TUBAN, Lingkaralam.com – Aktivitas penambangan batu kapur di Desa Pakis, Kecamatan Grabakan, Kabupaten Tuban, kembali menjadi sorotan. Selain meninggalkan persoalan lingkungan akibat perubahan bentang alam, kegiatan tambang tersebut juga memunculkan dugaan adanya potensi kerugian negara.
Sejumlah pihak menyoroti dua persoalan utama, yakni dugaan penggunaan Bahan Bakar Minyak (BBM) bersubsidi untuk operasional alat berat serta potensi hilangnya penerimaan daerah akibat belum jelasnya legalitas izin pertambangan.
Pantauan di lokasi menunjukkan aktivitas penggalian berlangsung dengan intensitas tinggi. Sejumlah alat berat seperti excavator dan kendaraan pengangkut material terlihat beroperasi mengubah kontur lahan hingga membentuk cekungan besar.

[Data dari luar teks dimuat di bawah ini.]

(** ** Lemmas: brackets *)

Definition seq1 (size : Z) : list Z := (λ i, Z.of_nat i + 1) <$> seq 0 (Z.to_nat size).

(** Everything that must hold of a seed order, decided by computation. *)
Definition order_check (size : Z) : bool :=
  let order := seed_loop 6 size [1; 2] in
  bool_decide (sort_by (asc id) order = seq1 size)
  && forallb (λ p, (p.1 + p.2 =? size + 1) && (1 <=? Z.min p.1 p.2) && (2 * Z.min p.1 p.2 <=? size))
       (adjacent_pairs order)
  && bool_decide (concat ((λ p, [p.1; p.2]) <$> adjacent_pairs order) = order).

Lemma orders_checked : forallb order_check KNOCKOUT_BRACKET_SIZES = true.
Proof. vm_compute. reflexivity. Qed.

Lemma order_checked size : size ∈ KNOCKOUT_BRACKET_SIZES → order_check size = true.
Proof.
  intros H. pose proof orders_checked as Hc. rewrite forallb_forall in Hc.
  by apply Hc, list_elem_of_In.
Qed.
Lemma gameweek_pairings_round memberIds gws i g m :
  (2 <= length memberIds)%nat → length (circle_slots memberIds) = S m → (0 < m)%nat →
  NoDup gws → gws !! i = Some g →
  gameweek_pairings memberIds gws g
  = schedule_pairing g ((i / m) mod 2 =? 1)%nat
      <$> h2h_round (i mod m) (Nat.iter (i mod m) rotate (circle_slots memberIds)).
Proof.
  intros Hl Hm Hpos Hnd Hi. unfold gameweek_pairings, generateRoundRobinSchedule.
  rewrite (proj2 (Nat.ltb_ge _ _)) by done.
  rewrite (gameweek_block _ _ i g); [|by intros j h p (x & -> & _)%list_elem_of_fmap;
    unfold schedule_pairing; repeat case_match; simplify_eq|done|done].
  rewrite Hm, length_h2h_rounds. replace (S m - 1)%nat with m by lia.
  rewrite h2h_rounds_lookup by (apply Nat.mod_upper_bound; lia). done.
Qed.

Lemma schedule_reversed gw gw' reversed r rotation :
  as_match <$> (schedule_pairing gw' (negb reversed) <$> h2h_round r rotation)
  = swap_sides <$> (as_match <$> (schedule_pairing gw reversed <$> h2h_round r rotation)).
Proof.
  rewrite <- !list_fmap_compose. apply list_fmap_ext. intros _ [a b] _.
  unfold compose, schedule_pairing, as_match, swap_sides. by destruct reversed, a, b.
Qed.
Lemma create_ok leagueId memberId codes users userId input now db db' :
  createLeague leagueId memberId codes users userId input now db = Ok db' →
  ∃ l ms m, map_get leagueId (db_leagues db) = None ∧
    mb_leagueId m = leagueId ∧ insert_member m (db_members db) = Ok ms ∧
    db' = with_leagues (with_members db ms) (map_set leagueId l (db_leagues db)) ∧
    lg_currentMembers l = 1 ∧
    2 ≤ lg_minMembers l ≤ lg_maxMembers l ∧ lg_maxMembers l ≤ MAX_LEAGUE_MEMBERS ∧
    0 ≤ lg_entryFee l ∧ pool_for 1 (fee_of l) = Ok (lg_prizePool l).
Proof.
  unfold createLeague. intros H. destruct (validate_create input) as [draft|] eqn:Ed; [|done].
  cbn [rbind] in H. destruct (negb _); [done|]. cbn [throw_if rbind] in H.
  destruct (negb _); [done|]. cbn [throw_if rbind] in H.
  destruct (find_gameweek db (ci_startGameweekId input)) as [sg|]; [|done]. cbn [or_throw rbind] in H.
  destruct (find_gameweek db (ci_endGameweekId input)) as [eg|]; [|done]. cbn [or_throw rbind] in H.
  destruct (_ <? _); [done|]. cbn [throw_if rbind] in H.
  destruct (_ <=? now); [done|]. cbn [throw_if rbind] in H.
  destruct (pool_for 1 _) as [pool|] eqn:Ep; [|done]. cbn [rbind] in H.
  destruct (existsb _ _ || map_has leagueId (db_leagues db)) eqn:Ex; [done|]. cbn [throw_if rbind] in H.
  apply orb_false_iff in Ex as [_ Ex]. unfold map_has in Ex. apply bool_decide_eq_false in Ex.
  destruct (insert_member _ _) as [ms|] eqn:Em; [|done]. cbn [rbind] in H. injection H as <-.
  eexists _, ms, _. split; [by apply eq_None_not_Some|]. split; [|split; [exact Em|split; [reflexivity|]]]; [done|].
  cbn. assert (2 ≤ dr_minMembers draft ≤ dr_maxMembers draft ∧ dr_maxMembers draft ≤ MAX_LEAGUE_MEMBERS) as [Hl1 Hl2].
  { unfold validate_create in Ed.
    repeat match type of Ed with
    | rbind (throw_if ?b _) _ = _ => destruct b eqn:?; [done|]; cbn [throw_if rbind] in Ed
    | rbind ?m _ = _ => destruct m; [|done]; cbn [rbind] in Ed
    end.
    injection Ed as <-. cbn. bool_to_prop. lia. }
  split_and!; try done; try lia.
  - destruct (ci_entryFee input) as [q|]; [|done]. by apply pool_for_cents in Ep as [? ?].
  - unfold fee_of. cbn. destruct (ci_entryFee input) as [q|]; [|done]. by apply pool_for_cents in Ep as [? ?].
Qed.
Definition handleRevertFreeHits (gameweekId now : Z) : Action := λ w,
  let usages := List.filter (λ u : (string * Z) * ChipUsage, (u.1.2 =? gameweekId)
    && bool_decide (SquadService.cu_chipType u.2 = FREE_HIT)
    && bool_decide (SquadService.cu_revertedAt u.2 = None)) (SquadService.squadChipUsage (w_squads w)) in
  for_each (λ squadId w, (set_squads_of w (revertFreeHit squadId gameweekId (squads_view w) now).2, None))
    ((λ u : (string * Z) * ChipUsage, u.1.1) <$> usages) w.

(** [where: { status: ACTIVE, startGameweekId: { lte }, endGameweekId: { gte } }]. *)
Definition running_leagues (gameweekId : Z) (db : LeagueDb) : list (string * LeagueRow) :=
  List.filter (λ l, bool_decide (lg_status l.2 = ACTIVE) && (lg_startGameweekId l.2 <=? gameweekId)
    && (gameweekId <=? lg_endGameweekId l.2)) (db_leagues db).

Definition complete_league (gameweekId : Z) (l : string * LeagueRow) : Action :=
  if lg_endGameweekId l.2 =? gameweekId
  then on_league LeagueFailed (λ db, no_value (transitionStatus l.1 COMPLETED db)) else skip.

Definition handle_league (gameweekId : Z) (l : string * LeagueRow) : Action :=
  and_then
    (if bool_decide (lg_scoringType l.2 = HEAD_TO_HEAD)
     then on_league HeadToHeadFailed (settleH2HGameweek l.1 gameweekId false) else skip)
    (complete_league gameweekId l).

Definition handleSettleLeagues (gameweekId : Z) : Action := λ w,
  for_each (handle_league gameweekId) (running_leagues gameweekId (w_league w)) w.

Definition gameweek_subscribers (gameweekId now : Z) : list (Subscription World SettlementError) :=
  [{| sub_name := "scoringService.scoreSquads"; sub_handler := handleScoreSquads gameweekId |};
   {| sub_name := "squadService.revertFreeHits"; sub_handler := handleRevertFreeHits gameweekId now |};
   {| sub_name := "leagueService.settleLeagues"; sub_handler := handleSettleLeagues gameweekId |}].

(** [publishOrThrow(eventBus, GAMEWEEK_UPDATED_EVENT, ...)]. *)
Definition publish_gameweek (gameweekId now : Z) : Action := λ w,
  let '(w, summary) := publish None (gameweek_subscribers gameweekId now) w in
  match ps_failed summary with
  | [] => (w, None)
  | failed => (w, Some (DeliveryFailed (sf_handlerName <$> failed)))
  end.

(** ** The job *)

Inductive PlayoffAction : Type := NoPlayoff | GeneratePlayoff | AdvancePlayoff.

Definition resolvePlayoffAction (endGameweekId activeMemberCount gameweekId : Z) : PlayoffAction :=
  let bracketSize := computeBracketSize activeMemberCount in
  if bracketSize <? 2 then NoPlayoff
  else
    let rounds := Z.log2 bracketSize in
    let firstPlayoffGameweek := endGameweekId - rounds + 1 in
    if gameweekId =? firstPlayoffGameweek - 1 then GeneratePlayoff
    else if (firstPlayoffGameweek <=? gameweekId) && (gameweekId <=? endGameweekId) then AdvancePlayoff
    else NoPlayoff.

Definition isGameweekReadyForSettlement (finished : list bool) : bool :=
  negb (bool_decide (finished = [])) && forallb id finished.
Definition ledger_row (leagueId : string) (type : TransactionType) (cents : Z) (memo txHash : string)
    (ledgerSeq : option Z) (now : Z) (user : string) : TransactionRow :=
  {| tx_userId := user; tx_leagueId := Some leagueId; tx_memberId := None; tx_type := type;
     tx_amount := cents; tx_stellarTxHash := Some txHash; tx_ledgerSeq := ledgerSeq;
     tx_memo := Some (list_ascii_of_string memo); tx_status := TS_CONFIRMED; tx_confirmedAt := Some now |}.

Fixpoint create_all (rows : list (string * (string → TransactionRow))) : M () :=
  match rows with
  | [] => mok tt
  | (u, row) :: rows => create_transaction (Some u) row ;! create_all rows
  end.

Definition payout_rows (leagueId adminUserId : string) (plan : SettlementPlan) (txHash : string)
    (ledgerSeq : option Z) (now : Z) : list (string * (string → TransactionRow)) :=
  ((λ w, (sw_userId w, ledger_row leagueId PRIZE_PAYOUT (sw_prizeCents w)
             ("PRIZE_PAYOUT:" +:+ leagueId +:+ ":" +:+ pretty (sw_rank w)) txHash ledgerSeq now))
     <$> pl_winners plan)
  ++ [(adminUserId, ledger_row leagueId PLATFORM_FEE (cents_of (pl_platformFee plan))
         ("PLATFORM_FEE:" +:+ leagueId) txHash ledgerSeq now)].

Definition settle_journal (leagueId : string) (ledgerSeq : option Z) (now : Z) (first : nat)
    (c : CoordinatedTransaction SettlementMetadata) : CoordinatedTransaction SettlementMetadata :=
  if has_key leagueId c
  then {| ct_settlementKey := ct_settlementKey c; ct_txHash := ct_txHash c; ct_kind := ct_kind c;
          ct_status := Tx_SUCCESS; ct_userId := ct_userId c; ct_leagueId := ct_leagueId c;
          ct_transactionId := Some first; ct_attempts := ct_attempts c; ct_ledgerSeq := ledgerSeq;
          ct_lastError := ct_lastError c; ct_metadata := ct_metadata c; ct_submittedAt := ct_submittedAt c;
          ct_nextPollAt := ct_nextPollAt c; ct_lastPolledAt := ct_lastPolledAt c; ct_finalizedAt := Some now |}
  else c.

Record SettlementDispatchReport : Type := {
  sr_stellarTxHash : string;
  sr_ledgerSeq : option Z;
  sr_winnerTransactionCount : nat;
  sr_platformFee : Q
}.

Besarnya skala aktivitas tersebut membuat kebutuhan bahan bakar menjadi perhatian. Operasional alat berat dalam jumlah besar membutuhkan pasokan solar dalam volume yang tidak sedikit.
Muncul dugaan, bahan bakar yang digunakan dalam kegiatan tersebut merupakan solar subsidi, bukan solar industri yang semestinya digunakan untuk kegiatan usaha pertambangan.
“Kalau alat berat beroperasi setiap hari, kebutuhan solar tentu besar. Jika menggunakan solar subsidi, tentu ada potensi kerugian negara karena subsidi energi seharusnya diperuntukkan bagi masyarakat yang berhak,” ujar sumber yang meminta identitasnya dirahasiakan, Senin (15/6/2026).
Dugaan tersebut, apabila terbukti, dapat menimbulkan dampak ganda. Selain potensi penyalahgunaan subsidi energi, penggunaan BBM bersubsidi juga berpotensi memberikan keuntungan tidak semestinya bagi pelaku usaha karena menekan biaya operasional.
Selain persoalan BBM, status legalitas usaha pertambangan juga menjadi perhatian publik. Informasi yang beredar menyebut aktivitas tambang tersebut dikaitkan dengan seseorang bernama Munarto. Namun hingga berita ini diturunkan, dokumen perizinan resmi kegiatan pertambangan belum terlihat secara terbuka.
Padahal, kegiatan pertambangan mineral bukan logam dan batuan memiliki kewajiban administratif, termasuk perizinan serta kewajiban membayar pajak dan retribusi sesuai aturan yang berlaku.
“Pertambangan merupakan salah satu sektor yang dapat memberikan kontribusi terhadap pendapatan daerah. Jika ada aktivitas tanpa kepastian izin, maka potensi penerimaan daerah juga patut dipertanyakan,” ujar salah satu pemerhati ekonomi daerah.
Kegiatan tambang yang tidak memiliki legalitas jelas berpotensi berdampak pada hilangnya penerimaan seperti Pajak Mineral Bukan Logam dan Batuan (MBLB), serta kewajiban lain yang berkaitan dengan kegiatan usaha.
Persoalan tambang kapur di Desa Pakis bukan kali pertama menjadi perhatian. Sebelumnya, lokasi tambang tersebut juga pernah dikaitkan dengan insiden kecelakaan kerja yang menewaskan operator alat berat. Kondisi itu semakin menambah pertanyaan terkait pengawasan keselamatan kerja dan kepatuhan terhadap aturan pertambangan.
Masyarakat kini mendesak pemerintah daerah, instansi teknis, serta aparat penegak hukum untuk melakukan pemeriksaan menyeluruh terhadap aktivitas tersebut.
Audit dan verifikasi, mulai dari legalitas izin, penggunaan bahan bakar, hingga kewajiban pajak, dinilai penting dilakukan untuk memastikan tidak terjadi pelanggaran yang merugikan negara.
Hingga berita ini diterbitkan, pihak pengelola tambang maupun instansi terkait masih dalam upaya konfirmasi.